Stored entries:
=-=-=
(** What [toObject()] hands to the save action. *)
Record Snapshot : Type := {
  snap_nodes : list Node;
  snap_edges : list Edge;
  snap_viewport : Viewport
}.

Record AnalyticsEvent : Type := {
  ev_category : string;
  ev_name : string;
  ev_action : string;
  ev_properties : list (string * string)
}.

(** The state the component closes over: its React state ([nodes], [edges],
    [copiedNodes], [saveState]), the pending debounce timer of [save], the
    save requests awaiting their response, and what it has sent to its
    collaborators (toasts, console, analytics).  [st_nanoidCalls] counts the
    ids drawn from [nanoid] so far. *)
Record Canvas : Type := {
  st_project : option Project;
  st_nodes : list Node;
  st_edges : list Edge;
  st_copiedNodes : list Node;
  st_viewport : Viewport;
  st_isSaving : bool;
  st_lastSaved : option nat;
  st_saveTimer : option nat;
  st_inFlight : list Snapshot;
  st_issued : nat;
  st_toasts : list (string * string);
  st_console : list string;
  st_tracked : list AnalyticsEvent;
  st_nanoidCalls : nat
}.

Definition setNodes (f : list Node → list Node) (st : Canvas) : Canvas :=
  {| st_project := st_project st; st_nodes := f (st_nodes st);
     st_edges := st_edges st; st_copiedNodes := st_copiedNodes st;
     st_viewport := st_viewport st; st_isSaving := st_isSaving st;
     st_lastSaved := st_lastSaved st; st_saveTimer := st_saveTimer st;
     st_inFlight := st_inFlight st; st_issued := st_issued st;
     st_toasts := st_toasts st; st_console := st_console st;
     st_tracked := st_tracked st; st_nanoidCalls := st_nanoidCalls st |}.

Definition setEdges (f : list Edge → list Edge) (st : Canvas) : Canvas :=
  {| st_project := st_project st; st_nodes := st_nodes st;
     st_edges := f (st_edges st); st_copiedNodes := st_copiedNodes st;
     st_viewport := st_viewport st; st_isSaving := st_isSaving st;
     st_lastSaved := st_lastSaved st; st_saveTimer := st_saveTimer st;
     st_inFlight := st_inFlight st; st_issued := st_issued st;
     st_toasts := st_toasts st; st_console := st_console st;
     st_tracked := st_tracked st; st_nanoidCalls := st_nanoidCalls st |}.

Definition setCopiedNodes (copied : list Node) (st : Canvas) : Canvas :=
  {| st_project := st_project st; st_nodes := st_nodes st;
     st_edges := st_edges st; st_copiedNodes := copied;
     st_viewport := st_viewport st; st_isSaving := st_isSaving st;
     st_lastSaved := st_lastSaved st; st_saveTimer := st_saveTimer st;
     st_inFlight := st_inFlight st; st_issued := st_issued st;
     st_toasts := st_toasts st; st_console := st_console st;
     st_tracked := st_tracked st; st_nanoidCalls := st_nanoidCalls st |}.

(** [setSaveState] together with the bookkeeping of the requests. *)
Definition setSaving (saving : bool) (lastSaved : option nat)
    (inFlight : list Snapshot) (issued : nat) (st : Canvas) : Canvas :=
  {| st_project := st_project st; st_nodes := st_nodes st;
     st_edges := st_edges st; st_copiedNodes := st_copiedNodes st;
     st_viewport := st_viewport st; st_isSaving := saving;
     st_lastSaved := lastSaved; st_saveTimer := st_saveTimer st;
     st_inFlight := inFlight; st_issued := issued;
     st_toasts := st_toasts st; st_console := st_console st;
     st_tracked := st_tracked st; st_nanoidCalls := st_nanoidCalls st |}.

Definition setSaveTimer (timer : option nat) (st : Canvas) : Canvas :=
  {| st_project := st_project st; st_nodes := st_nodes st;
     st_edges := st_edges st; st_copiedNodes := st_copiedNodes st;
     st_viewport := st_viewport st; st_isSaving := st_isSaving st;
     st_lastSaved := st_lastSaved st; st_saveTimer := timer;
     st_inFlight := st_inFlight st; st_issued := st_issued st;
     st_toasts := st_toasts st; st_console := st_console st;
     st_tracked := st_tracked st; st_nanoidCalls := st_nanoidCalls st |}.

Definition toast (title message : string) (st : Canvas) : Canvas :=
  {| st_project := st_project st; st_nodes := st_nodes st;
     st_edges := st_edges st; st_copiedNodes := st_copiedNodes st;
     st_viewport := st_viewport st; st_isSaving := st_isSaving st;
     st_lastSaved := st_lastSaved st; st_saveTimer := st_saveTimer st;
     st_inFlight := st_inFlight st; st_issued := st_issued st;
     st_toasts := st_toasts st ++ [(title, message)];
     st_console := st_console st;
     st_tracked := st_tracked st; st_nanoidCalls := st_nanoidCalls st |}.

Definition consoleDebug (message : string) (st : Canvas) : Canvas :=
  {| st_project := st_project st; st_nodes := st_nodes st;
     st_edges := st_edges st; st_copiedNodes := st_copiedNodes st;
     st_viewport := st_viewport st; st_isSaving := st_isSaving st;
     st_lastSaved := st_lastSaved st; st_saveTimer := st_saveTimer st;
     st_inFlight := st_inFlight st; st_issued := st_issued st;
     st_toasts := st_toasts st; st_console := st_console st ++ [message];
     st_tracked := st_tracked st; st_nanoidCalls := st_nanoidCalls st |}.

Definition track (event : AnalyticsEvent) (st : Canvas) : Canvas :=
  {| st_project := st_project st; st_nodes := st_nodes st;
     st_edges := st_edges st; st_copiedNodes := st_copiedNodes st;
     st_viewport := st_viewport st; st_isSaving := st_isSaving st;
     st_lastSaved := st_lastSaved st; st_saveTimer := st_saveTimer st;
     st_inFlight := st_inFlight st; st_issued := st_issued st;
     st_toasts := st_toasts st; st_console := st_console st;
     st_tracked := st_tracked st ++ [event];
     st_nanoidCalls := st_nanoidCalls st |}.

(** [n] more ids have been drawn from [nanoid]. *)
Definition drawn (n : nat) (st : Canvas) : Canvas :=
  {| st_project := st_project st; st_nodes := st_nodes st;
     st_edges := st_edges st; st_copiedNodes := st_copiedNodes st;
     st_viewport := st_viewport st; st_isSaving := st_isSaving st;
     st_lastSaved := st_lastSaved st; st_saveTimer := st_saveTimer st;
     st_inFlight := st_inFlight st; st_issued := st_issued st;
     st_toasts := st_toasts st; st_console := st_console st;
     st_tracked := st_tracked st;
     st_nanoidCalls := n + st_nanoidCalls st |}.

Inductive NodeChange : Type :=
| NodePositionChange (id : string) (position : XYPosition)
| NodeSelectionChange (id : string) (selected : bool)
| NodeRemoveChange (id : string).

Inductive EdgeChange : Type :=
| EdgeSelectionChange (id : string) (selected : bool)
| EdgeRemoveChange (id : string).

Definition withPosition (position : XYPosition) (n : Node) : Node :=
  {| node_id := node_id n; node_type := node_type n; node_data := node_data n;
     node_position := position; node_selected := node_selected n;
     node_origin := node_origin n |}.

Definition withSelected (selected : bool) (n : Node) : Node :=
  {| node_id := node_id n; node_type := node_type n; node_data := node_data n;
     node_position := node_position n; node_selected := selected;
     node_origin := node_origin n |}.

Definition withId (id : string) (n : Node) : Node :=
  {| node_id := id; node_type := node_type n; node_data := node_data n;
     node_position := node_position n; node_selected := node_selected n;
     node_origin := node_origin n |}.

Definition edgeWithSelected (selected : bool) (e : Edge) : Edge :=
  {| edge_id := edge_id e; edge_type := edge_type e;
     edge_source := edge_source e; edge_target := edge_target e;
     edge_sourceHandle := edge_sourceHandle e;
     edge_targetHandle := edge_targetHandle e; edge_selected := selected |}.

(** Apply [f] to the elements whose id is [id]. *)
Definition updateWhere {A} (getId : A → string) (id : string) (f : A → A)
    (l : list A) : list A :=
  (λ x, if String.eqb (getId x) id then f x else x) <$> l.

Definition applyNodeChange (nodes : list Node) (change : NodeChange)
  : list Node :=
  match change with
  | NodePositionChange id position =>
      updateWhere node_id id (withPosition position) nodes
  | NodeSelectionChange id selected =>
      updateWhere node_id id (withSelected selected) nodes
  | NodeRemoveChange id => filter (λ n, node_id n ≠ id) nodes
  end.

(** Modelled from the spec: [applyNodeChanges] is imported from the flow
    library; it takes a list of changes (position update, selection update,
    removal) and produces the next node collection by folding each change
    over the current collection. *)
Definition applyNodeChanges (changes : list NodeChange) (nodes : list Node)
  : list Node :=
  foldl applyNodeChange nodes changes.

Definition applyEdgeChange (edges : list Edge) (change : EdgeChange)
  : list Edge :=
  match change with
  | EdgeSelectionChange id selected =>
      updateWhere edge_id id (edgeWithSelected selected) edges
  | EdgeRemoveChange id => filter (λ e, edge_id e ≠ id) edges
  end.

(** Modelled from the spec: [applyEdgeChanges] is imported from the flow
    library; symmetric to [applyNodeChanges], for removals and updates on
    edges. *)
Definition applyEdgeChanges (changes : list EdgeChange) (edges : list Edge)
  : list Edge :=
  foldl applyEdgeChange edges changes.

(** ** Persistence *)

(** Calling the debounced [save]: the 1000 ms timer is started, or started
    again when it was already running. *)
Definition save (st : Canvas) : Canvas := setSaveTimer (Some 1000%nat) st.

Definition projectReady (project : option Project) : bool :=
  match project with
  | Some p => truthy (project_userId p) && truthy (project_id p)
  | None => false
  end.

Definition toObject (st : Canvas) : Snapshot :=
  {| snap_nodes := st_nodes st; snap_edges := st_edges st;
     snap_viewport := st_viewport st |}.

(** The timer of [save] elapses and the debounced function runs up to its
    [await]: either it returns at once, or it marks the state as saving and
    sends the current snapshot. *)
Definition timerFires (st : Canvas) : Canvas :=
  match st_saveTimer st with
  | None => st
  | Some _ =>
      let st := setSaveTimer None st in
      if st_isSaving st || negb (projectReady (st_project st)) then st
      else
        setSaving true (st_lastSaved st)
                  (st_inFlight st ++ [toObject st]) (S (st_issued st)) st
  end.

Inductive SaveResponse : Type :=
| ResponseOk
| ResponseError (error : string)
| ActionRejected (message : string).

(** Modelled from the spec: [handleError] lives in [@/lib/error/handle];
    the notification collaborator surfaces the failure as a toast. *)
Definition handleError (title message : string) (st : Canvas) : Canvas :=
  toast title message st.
=-=-=
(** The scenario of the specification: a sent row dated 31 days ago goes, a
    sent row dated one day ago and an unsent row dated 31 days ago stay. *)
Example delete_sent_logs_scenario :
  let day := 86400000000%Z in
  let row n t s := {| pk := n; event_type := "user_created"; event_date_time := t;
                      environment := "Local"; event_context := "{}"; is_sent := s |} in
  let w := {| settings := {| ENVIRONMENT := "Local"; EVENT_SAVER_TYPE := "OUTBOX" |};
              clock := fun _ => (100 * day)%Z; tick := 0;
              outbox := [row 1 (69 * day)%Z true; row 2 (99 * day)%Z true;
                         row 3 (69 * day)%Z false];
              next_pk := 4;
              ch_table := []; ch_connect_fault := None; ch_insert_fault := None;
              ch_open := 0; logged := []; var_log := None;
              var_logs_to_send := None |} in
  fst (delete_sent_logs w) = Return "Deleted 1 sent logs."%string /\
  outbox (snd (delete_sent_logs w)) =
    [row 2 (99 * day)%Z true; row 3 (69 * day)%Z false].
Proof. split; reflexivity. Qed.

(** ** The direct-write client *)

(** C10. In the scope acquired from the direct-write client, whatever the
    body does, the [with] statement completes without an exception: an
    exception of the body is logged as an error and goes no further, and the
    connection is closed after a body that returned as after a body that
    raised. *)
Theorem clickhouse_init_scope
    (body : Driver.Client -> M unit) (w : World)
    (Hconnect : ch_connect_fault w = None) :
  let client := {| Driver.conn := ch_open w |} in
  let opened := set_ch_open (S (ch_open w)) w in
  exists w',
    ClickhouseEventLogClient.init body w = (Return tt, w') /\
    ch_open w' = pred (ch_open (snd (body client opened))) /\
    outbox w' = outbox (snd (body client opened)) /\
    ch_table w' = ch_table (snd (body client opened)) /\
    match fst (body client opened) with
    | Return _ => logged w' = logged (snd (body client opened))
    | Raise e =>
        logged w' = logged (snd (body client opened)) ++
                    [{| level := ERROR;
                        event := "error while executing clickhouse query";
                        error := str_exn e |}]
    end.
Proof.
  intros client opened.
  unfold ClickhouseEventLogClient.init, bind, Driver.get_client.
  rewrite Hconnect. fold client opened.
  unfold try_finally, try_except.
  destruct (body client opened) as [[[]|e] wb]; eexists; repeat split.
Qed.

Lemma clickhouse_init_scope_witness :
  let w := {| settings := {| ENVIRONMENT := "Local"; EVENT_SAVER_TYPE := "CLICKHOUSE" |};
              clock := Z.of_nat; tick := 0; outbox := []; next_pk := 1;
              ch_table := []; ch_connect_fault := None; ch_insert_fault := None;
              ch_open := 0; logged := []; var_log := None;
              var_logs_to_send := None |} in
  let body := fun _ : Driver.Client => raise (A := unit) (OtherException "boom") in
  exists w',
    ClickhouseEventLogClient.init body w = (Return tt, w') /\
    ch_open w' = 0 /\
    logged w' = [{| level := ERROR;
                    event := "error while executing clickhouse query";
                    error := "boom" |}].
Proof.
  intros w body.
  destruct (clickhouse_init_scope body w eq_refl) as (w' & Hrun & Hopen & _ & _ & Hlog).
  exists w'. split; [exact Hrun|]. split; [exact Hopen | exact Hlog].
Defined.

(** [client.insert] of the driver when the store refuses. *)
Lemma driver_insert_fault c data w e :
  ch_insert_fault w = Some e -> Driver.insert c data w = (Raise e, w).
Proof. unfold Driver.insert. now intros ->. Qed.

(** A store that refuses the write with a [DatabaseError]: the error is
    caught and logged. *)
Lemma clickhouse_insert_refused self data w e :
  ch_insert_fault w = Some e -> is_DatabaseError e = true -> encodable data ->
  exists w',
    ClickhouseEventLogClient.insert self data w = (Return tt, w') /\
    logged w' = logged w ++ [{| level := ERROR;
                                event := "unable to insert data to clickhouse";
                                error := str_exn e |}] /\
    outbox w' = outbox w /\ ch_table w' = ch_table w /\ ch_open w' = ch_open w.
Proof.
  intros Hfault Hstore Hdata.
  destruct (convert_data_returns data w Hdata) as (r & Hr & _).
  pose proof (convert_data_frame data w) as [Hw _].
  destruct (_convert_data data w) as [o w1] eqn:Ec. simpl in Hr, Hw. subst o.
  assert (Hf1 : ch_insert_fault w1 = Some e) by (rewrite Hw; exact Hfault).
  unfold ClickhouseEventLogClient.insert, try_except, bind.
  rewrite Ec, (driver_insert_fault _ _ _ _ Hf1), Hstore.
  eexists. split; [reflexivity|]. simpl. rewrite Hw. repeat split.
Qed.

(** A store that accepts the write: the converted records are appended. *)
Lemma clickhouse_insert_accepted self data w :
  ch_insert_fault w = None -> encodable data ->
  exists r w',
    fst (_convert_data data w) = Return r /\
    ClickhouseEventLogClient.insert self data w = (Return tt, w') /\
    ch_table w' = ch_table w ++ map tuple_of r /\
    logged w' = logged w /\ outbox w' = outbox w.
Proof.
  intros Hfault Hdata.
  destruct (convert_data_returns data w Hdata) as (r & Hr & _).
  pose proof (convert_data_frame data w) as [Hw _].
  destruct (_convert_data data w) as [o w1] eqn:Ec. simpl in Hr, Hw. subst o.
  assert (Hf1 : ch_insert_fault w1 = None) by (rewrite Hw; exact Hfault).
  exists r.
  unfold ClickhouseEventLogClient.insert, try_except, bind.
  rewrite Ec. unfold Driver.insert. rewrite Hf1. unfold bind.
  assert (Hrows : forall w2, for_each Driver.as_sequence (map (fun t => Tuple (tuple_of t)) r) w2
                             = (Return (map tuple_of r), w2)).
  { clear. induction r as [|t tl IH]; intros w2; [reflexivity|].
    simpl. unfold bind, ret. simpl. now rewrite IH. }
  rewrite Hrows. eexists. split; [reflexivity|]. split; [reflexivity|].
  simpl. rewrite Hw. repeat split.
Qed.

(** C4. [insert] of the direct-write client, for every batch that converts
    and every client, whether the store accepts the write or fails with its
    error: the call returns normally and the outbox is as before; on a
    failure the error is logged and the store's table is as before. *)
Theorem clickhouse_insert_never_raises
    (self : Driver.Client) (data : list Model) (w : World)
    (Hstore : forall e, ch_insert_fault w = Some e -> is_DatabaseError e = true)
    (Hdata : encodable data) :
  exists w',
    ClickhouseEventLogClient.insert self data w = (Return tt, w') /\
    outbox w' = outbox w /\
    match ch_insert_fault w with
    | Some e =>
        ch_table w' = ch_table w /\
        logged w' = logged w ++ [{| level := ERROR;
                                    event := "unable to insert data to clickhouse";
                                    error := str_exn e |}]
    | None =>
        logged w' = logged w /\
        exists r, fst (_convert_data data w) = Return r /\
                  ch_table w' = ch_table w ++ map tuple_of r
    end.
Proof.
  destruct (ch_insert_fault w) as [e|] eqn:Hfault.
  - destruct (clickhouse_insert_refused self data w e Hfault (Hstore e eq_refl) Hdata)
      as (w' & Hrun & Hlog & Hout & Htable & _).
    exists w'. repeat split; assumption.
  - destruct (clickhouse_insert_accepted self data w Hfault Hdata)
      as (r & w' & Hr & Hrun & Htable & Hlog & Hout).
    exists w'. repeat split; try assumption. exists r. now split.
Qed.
=-=-=
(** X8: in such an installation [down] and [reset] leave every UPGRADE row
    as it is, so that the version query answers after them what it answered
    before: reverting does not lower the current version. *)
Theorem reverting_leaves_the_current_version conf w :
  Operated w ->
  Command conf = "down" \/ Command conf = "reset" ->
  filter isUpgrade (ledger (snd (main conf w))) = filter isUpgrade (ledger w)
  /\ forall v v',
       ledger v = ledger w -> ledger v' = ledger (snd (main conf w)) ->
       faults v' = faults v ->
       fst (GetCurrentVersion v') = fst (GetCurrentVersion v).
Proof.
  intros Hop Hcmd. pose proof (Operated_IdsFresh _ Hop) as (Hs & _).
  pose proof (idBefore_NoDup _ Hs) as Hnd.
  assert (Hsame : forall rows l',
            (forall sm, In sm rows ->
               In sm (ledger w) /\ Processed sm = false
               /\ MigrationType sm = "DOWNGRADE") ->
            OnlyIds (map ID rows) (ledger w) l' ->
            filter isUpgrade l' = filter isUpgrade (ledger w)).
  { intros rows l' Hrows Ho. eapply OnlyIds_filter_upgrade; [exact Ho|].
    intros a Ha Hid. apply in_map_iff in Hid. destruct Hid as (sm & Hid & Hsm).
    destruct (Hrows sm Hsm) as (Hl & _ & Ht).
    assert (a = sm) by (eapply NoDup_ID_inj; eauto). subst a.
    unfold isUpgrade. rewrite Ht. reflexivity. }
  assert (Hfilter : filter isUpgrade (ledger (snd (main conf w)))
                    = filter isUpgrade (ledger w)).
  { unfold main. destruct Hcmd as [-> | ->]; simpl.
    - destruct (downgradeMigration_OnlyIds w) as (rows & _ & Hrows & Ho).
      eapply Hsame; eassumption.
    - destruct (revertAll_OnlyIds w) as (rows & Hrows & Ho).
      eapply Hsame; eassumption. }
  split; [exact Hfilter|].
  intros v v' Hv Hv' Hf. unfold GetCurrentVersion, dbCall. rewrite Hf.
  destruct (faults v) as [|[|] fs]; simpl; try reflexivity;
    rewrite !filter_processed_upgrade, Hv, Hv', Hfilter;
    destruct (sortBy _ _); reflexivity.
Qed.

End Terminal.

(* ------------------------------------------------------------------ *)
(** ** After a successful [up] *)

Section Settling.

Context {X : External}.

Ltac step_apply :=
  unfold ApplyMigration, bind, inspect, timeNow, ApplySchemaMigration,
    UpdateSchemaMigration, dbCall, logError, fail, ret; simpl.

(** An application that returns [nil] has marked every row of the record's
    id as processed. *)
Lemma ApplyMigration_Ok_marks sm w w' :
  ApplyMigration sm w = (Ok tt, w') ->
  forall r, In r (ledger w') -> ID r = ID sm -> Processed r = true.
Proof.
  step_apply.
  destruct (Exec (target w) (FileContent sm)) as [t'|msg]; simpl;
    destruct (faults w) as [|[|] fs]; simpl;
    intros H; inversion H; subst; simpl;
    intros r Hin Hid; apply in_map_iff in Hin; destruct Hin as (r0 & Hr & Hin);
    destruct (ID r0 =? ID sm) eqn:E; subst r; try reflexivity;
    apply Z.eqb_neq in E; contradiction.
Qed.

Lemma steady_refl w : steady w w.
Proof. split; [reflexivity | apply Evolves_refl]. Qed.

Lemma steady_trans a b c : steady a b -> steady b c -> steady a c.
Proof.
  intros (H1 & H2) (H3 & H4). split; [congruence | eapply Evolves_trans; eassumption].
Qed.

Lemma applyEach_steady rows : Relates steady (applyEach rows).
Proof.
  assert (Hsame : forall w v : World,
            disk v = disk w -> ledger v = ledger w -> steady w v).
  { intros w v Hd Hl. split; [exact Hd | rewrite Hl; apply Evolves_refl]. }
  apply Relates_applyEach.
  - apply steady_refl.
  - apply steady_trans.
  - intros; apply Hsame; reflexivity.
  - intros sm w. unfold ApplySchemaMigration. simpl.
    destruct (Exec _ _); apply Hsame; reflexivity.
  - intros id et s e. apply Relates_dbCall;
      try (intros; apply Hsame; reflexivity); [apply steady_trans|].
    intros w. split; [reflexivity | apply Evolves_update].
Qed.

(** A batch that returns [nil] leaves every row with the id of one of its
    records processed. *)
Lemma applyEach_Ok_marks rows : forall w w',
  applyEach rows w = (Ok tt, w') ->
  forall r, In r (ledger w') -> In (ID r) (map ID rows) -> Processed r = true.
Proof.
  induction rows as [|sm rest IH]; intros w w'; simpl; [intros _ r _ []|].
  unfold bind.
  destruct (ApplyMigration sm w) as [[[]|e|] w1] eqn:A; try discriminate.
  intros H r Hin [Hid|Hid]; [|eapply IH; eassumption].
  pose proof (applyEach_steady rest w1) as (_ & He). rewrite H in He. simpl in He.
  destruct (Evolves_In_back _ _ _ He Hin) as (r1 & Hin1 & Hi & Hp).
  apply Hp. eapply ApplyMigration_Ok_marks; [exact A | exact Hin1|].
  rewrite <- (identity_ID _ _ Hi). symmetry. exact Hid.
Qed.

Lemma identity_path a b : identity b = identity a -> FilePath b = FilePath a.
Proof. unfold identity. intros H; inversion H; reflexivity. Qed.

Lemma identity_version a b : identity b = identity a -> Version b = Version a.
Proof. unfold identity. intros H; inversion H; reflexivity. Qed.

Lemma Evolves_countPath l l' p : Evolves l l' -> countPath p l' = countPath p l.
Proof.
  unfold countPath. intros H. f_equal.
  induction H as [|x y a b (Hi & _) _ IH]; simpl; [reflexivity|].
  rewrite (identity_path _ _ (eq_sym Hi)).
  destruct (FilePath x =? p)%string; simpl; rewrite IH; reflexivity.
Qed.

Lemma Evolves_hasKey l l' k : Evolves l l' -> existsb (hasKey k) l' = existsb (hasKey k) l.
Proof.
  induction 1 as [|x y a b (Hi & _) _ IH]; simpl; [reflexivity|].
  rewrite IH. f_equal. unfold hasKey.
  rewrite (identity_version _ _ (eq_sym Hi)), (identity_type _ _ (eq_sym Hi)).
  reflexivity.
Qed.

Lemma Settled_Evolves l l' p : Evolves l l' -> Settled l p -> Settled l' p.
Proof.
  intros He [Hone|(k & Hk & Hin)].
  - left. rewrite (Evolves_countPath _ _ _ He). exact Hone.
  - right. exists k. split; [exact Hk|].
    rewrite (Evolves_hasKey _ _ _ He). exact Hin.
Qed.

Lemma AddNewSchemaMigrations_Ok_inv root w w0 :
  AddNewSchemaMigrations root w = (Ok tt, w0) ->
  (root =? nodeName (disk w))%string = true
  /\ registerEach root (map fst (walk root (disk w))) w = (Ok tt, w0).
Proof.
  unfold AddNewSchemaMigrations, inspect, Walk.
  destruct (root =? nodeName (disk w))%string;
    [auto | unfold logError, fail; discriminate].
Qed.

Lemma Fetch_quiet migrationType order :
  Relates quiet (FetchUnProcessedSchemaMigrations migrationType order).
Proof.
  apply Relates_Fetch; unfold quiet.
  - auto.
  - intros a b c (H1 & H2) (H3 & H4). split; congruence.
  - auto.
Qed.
=-=-=
Exercise objective: Where does the string "setSaving" appear in the records above? Return every line that holds it.

Answer section:
Definition setSaving (saving : bool) (lastSaved : option nat)
        setSaving true (st_lastSaved st)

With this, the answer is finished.